(** The places and the globals stay good. *)
Lemma sound_put me nb (a a' : machine) t ws pc ws' pc' :
  sound me nb a → clients a !! t = Some (ws, pc) → clients a' = put t ws' pc' (clients a) →
  place_ok me nb pc' → globals_ok (aglobals a') → avalues a' !! SemId messageSent = avalues a !! SemId messageSent →
  (unmade pc' = true → unmade pc = true) → sound me nb a'.
Proof.
  intros (Hp & Hn & _) Ht E Hpc Hg Hv He.
  assert (∀ t' ws'' (pc'' : place), clients a' !! t' = Some (ws'', pc'') → pc'' = pc' ∨ clients a !! t' = Some (ws'', pc''))
    as Hl.
  { intros t' ws'' pc'' Ht'. destruct (decide (t' = t)) as [->|Hne].
    - left. rewrite E in Ht'. unfold put in Ht'. destruct ws'; [by rewrite lookup_delete_eq in Ht'|].
      rewrite lookup_insert_eq in Ht'. by injection Ht' as _ <-.
    - right. exact (eq_trans (eq_sym (lookup_put_ne _ _ _ _ _ _ E Hne)) Ht'). }
  split_and!; [|intros t' ws'' pc'' Ht' Hu; rewrite Hv|done].
  - intros t' ws'' pc'' [->|Ht']%Hl; [done|by eapply Hp].
  - apply Hl in Ht' as [->|Ht']; [eapply Hn; [exact Ht|by apply He]|by eapply Hn].
Qed.

(** The next packet moves from the socket to what arrived. *)
Lemma poll_globals g arr n w :
  globals_ok g → CheckPktAvail (network g) (wire g) = Ok (arr, n, w) → globals_ok (set_wire w (set_network n g)).
Proof.
  intros (Hb & Hm & Hq1 & Hq2) Hc. unfold globals_ok. cbn. unfold CheckPktAvail in Hc.
  case_decide; [by injection Hc as _ <- <-|].
  destruct (wireIn (wire g)) as [|[p|] rest] eqn:Ew.
  - injection Hc as _ <- <-. by rewrite Ew.
  - apply Forall_cons in Hq2 as [Hp Hq2]. invert_ok. cbn. split_and!; [done|done| |done].
    apply Forall_app. split; [done|]. repeat constructor. by apply Hp.
  - apply Forall_cons in Hq2 as [_ Hq2]. by injection Hc as _ <- <-.
Qed.

Lemma handle_ok d g g' es ss :
  globals_ok g → handle d g = Ok (g', es, ss) → globals_ok g' ∧ Forall (λ x : irq * Z * IntType, 0 < x.1.2) es ∧
    Forall (λ n, n < 2)%nat ss.
Proof.
  intros Hg H. destruct d; cbn in H.
  - apply bind_Ok in H as ([[arr n] w] & Hc & [= <- <- <-]).
    split; [by eapply poll_globals|]. split; [by repeat constructor|by destruct arr; repeat constructor].
  - injection H as <- <- <-. split; [by destruct Hg as (? & ? & ?)|]. split; [constructor|by repeat constructor].
Qed.

Lemma bump_new ss vs vs' s :
  bump ss vs = Some vs' → is_Some (vs' !! SemId s) → is_Some (vs !! SemId s).
Proof.
  revert vs. induction ss as [|s' ss IH]; intros vs H Hs; cbn in H; [by injection H as ->|].
  apply bind_Some in H as (v & Hv & H). specialize (IH _ H Hs). rewrite lookup_insert in IH.
  case_decide as Hd; [|done]. injection Hd as ->. by rewrite Hv.
Qed.

(** Semaphores that exist are changed, not made, inside the kernel. *)
Definition made (a b : machine) : Prop :=
  avalues a !! SemId messageSent = None → avalues b !! SemId messageSent = None.

Lemma made_update (a : machine) s v x (b : machine) :
  avalues a !! s = Some v → avalues b = <[s := x]> (avalues a) → made a b.
Proof.
  intros Hs E Hn. rewrite E, lookup_insert. case_decide; [|done]. subst. congruence.
Qed.
Lemma program_logged : J me nb (absf k) ∧ sound Q me nb (absf k) ∧ ∃ u, logged me nb rel p0 u (absf k).
Proof using All.
  eapply (PostOffice_invariant Q (λ a, ∃ u, logged me nb rel p0 u a));
    [exact Hpackets|by repeat constructor|exact Hinit|exact Hsteps| |].
  - exists 0%nat. split; [|done].
    intros t ws pc Hne Ht. by destruct (ainit_client (C := client) _ _ _ _ _ _ Ht) as (-> & _).
  - intros a a' HJ HS (u & HL) Ha. by eapply logged_step.
Qed.
(** What was taken out of a box came first to it. *)
Lemma taken_prefix b :
  (filter (λ x, x.1 = b) (taken_letters (shared k))).*2
    `prefix_of` addressed b (message <$> arrived (wire (shared k))).
Proof using All.
  destruct program_logged as ((_ & w & ws & pc & _ & _ & _ & _ & _ & Hm) & _).
  destruct (m_flow _ _ _ _ _ _ _ Hm) as (past & now & Ea & _ & Hf). cbn [absf aglobals] in *.
  rewrite <- taken_from_letters, Ea, fmap_app, addressed_app, Hf, <- app_assoc. by apply prefix_app_r.
Qed.

Lemma receipts_prefix ev l b :
  taken_letters (shared k) = receipts ev ++ l →
  received_from b ev `prefix_of` addressed b (message <$> arrived (wire (shared k))).
Proof using All.
  intros E. etrans; [|apply taken_prefix]. rewrite E, filter_app, fmap_app. by apply prefix_app_r.
Qed.

Lemma reliable_chance : chanceToWork (network (shared k)) = clamp rel → 100 ≤ rel → chanceToWork (network (shared k)) = 100.
Proof using. intros ->. unfold clamp. repeat case_decide; lia. Qed.

(** The events are those of a prefix of the program. *)
Lemma program_events : ∃ ev p, after p0 ev = Some p ∧ executed me rel ev (shared k).
Proof using All.
  destruct program_logged as (_ & _ & u & _ & Hu). cbn [absf aglobals] in Hu.
  assert (∀ ev p, after p0 ev = Some p → log me rel ev (shared k) →
    ∃ ev p, after p0 ev = Some p ∧ executed me rel ev (shared k)) as Hlog.
  { intros ev p Hp [H1 H2 [H3 H4] H5]. exists ev, p. unfold executed. split_and!; try done; [intros; by apply H4, reliable_chance|].
    intros b. apply (receipts_prefix ev []). by rewrite app_nil_r. }
  assert (fresh rel (shared k) → ∃ ev p, after p0 ev = Some p ∧ executed me rel ev (shared k)) as Hfresh.
  { intros (H1 & _ & H3 & _). exists [], p0. unfold executed, out_letters. rewrite H1, H3. split_and!; try done.
    intros b. apply prefix_nil. }
  destruct (clients (absf k) !! u) as [[ws pc]|]; cbn [entry] in Hu.
  2: { destruct Hu as (ev & Hp & Hl). by eapply Hlog. }
  destruct pc; cbn [told user_at] in Hu; try done;
    try (by destruct Hu as (_ & Hf & _); apply Hfresh); try (by destruct Hu as (_ & Hf); apply Hfresh);
    try (by destruct Hu as (ev & Hp & Hl); eapply Hlog).
  - destruct Hu as (ev & to & mh & msg & Hp & Hl & _). by eapply Hlog.
  - destruct Hu as (ev & bx & Hp & Hl & _). by eapply Hlog.
  - destruct Hu as (ev & bx & Hp & H1 & H2 & [H3 H4] & H5). eexists ev, _. unfold executed. split_and!; try done.
    + intros. by apply H4, reliable_chance.
    + intros b. by eapply receipts_prefix.
Qed.

(** A thread that has the mail [m] is the program's. *)
Lemma program_got th fs m next :
  threads k !! currentThread k = Some th → stack th = FClient :: fs → resume th = Got m next →
  ∃ ev box, after p0 ev = Some (DoReceive box next) ∧ executed me rel ev (shared k) ∧
    ∀ b, received_from b (ev ++ [EReceive box (letter_of m)])
      `prefix_of` addressed b (message <$> arrived (wire (shared k))).
Proof using All.
  intros Hth Est Er. destruct program_logged as (_ & _ & u & Ho & Hu).
  assert (clients (absf k) !! currentThread k = Some (FClient :: omap watch fs, Got m next)) as Hcl
    by (rewrite <- Er; apply (absf_lookup _ th); [done|by rewrite Est]).
  destruct (decide (currentThread k = u)) as [<-|Hne]; [|by apply (Ho _ _ _ Hne) in Hcl].
  pose proof (entry_eq _ _ (eq_sym Hcl) (entry me nb rel p0 (aglobals (absf k))) Hu) as Hg. cbn in Hg.
  destruct Hg as (ev & bx & Hp & H1 & H2 & [H3 H4] & H5). exists ev, bx. split; [done|]. split.
  - unfold executed. split_and!; try done; [intros; by apply H4, reliable_chance|]. intros b. by eapply receipts_prefix.
  - intros b. eapply (receipts_prefix _ []). rewrite app_nil_r, H2. unfold receipts. by rewrite omap_app.
Qed.
End results.

(** ** Properties *)

(** C15: a thread of the post office does what its program says: under any
    schedule, with any packets of post offices arriving and any losses, the mail
    it has received and the packets that left the machine are those of a prefix
    of the program.  The letters received from a mailbox are the first ones that
    arrived for it; packets leave in the order of the sends with the right
    headers and bytes, and when the reliability is 1 or more each of them does. *)
Theorem program_followed Q rnd useTimer me rel nb mem packets rs p0 k0 k :
  is_int me → packets_ok Q me nb packets → prog_ok Q nb p0 →
  start rnd useTimer me rel nb mem packets rs [p0] = Ok k0 → steps (kstep rnd useTimer) k0 k →
  ∃ ev p, after p0 ev = Some p ∧ executed me rel ev (shared k).
Proof. intros. by eapply program_events. Qed.

(** *** [MailTest] *)

(** The two messages of the test. *)
Definition first_message (me farAddr : Z) : Z * letter :=
  letter_sent me farAddr (mkMailHeader 0 1 (Z.of_nat (length data))) data.
Definition acknowledgment (me : Z) (l : letter) : Z * letter :=
  letter_sent me (pkt_from l.1.1) (mkMailHeader (mail_from l.1.2) 1 (Z.of_nat (length ack))) ack.

(** Letters that can be answered: the sender and the box of the reply exist. *)
Definition answerable (nb : Z) (l : letter) : Prop := is_int (pkt_from l.1.1) ∧ 0 ≤ mail_from l.1.2 < nb.

Lemma MailTest_ok nb farAddr : is_int farAddr → 2 ≤ nb → is_int nb → prog_ok (answerable nb) nb (MailTest farAddr).
Proof.
  intros Hf Hn Hi. split; [|split; [lia|]].
  - constructor; unfold is_int in *; cbn in *; unfold MaxMailSize, MaxPacketSize, MaxWireSize, sizeof_Header; lia.
  - intros [[h mh] msg] [Hh Hmh]. split; [|split; [lia|done]].
    constructor; unfold is_int in *; cbn in *; unfold MaxMailSize, MaxPacketSize, MaxWireSize, sizeof_Header; lia.
Qed.

(** The events of the test; the letters are the two that it gets. *)
Definition script (farAddr : Z) (l0 l1 : letter) : list event :=
  [ESend farAddr (mkMailHeader 0 1 (Z.of_nat (length data))) data; EReceive 0 l0;
   ESend (pkt_from l0.1.1) (mkMailHeader (mail_from l0.1.2) 1 (Z.of_nat (length ack))) ack; EReceive 1 l1].

Lemma MailTest_events farAddr ev p :
  after (MailTest farAddr) ev = Some p → ∃ l0 l1 n, (n ≤ 4)%nat ∧ ev = take n (script farAddr l0 l1).
Proof.
  set (l := (mkPacketHeader 0 0 0, mkMailHeader 0 0 0, []) : letter).
  intros H. destruct ev as [|[to mh msg|] ev]; [exists l, l, 0%nat; split; [lia|done]|cbn in H; case_decide as E; [|done]|done].
  destruct E as (-> & -> & ->). destruct ev as [|[|box [[h0 mh0] msg0]] ev];
    [exists l, l, 1%nat; split; [lia|done]|done|cbn in H; case_decide as E; [subst box|done]].
  destruct ev as [|[to mh msg|] ev];
    [exists (h0, mh0, msg0), l, 2%nat; split; [lia|done]|cbn in H; case_decide as E; [|done]|done].
  destruct E as (-> & -> & ->). destruct ev as [|[|box l1] ev];
    [exists (h0, mh0, msg0), l, 3%nat; split; [lia|done]|done|cbn in H; case_decide as E; [subst box|done]].
  destruct ev as [|[|] ev]; [exists (h0, mh0, msg0), l1, 4%nat; split; [lia|done]|done..].
Qed.

(** Only the last receive is followed by [Halt]. *)
Lemma MailTest_last farAddr ev box next l :
  after (MailTest farAddr) ev = Some (DoReceive box next) → next l = DoHalt →
  box = 1 ∧ ∃ l0, ev = take 3 (script farAddr l0 l).
Proof.
  intros H Hn. destruct (MailTest_events _ _ _ H) as (l0 & l1 & n & Hle & ->).
  destruct l0 as [[h0 mh0] msg0]. destruct n as [|[|[|[|[|n]]]]]; [| | | | |lia]; cbn in H;
    rewrite ?decide_True in H by done; cbn in H; rewrite ?decide_True in H by done.
  - done.
  - injection H as <- <-. by destruct l as [[? ?] ?].
  - done.
  - injection H as <- <-. split; [done|]. by exists (h0, mh0, msg0).
  - done.
Qed.

(** The letter that arrived first for a box. *)
Definition first_for (b : nat) (g : vars) : option letter := head (addressed b (message <$> arrived (wire g))).

Lemma prefix_first b ev l ls g :
  received_from b ev `prefix_of` addressed b (message <$> arrived (wire g)) → received_from b ev = l :: ls →
  first_for b g = Some l.
Proof. unfold first_for. intros [rest ->] ->. done. Qed.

┄┄┄┄┄┄┄┄┄┄┄┄┄┄┄┄┄┄┄┄

▸ What is required
Each line between the start of the listing above and the line containing "intros (Hp & Hn & _) Ht E Hpc Hg Hv He.", with both ends counted, is to be set down unchanged.

▸ Answer section
(** The places and the globals stay good. *)
Lemma sound_put me nb (a a' : machine) t ws pc ws' pc' :
  sound me nb a → clients a !! t = Some (ws, pc) → clients a' = put t ws' pc' (clients a) →
  place_ok me nb pc' → globals_ok (aglobals a') → avalues a' !! SemId messageSent = avalues a !! SemId messageSent →
  (unmade pc' = true → unmade pc = true) → sound me nb a'.
Proof.
  intros (Hp & Hn & _) Ht E Hpc Hg Hv He.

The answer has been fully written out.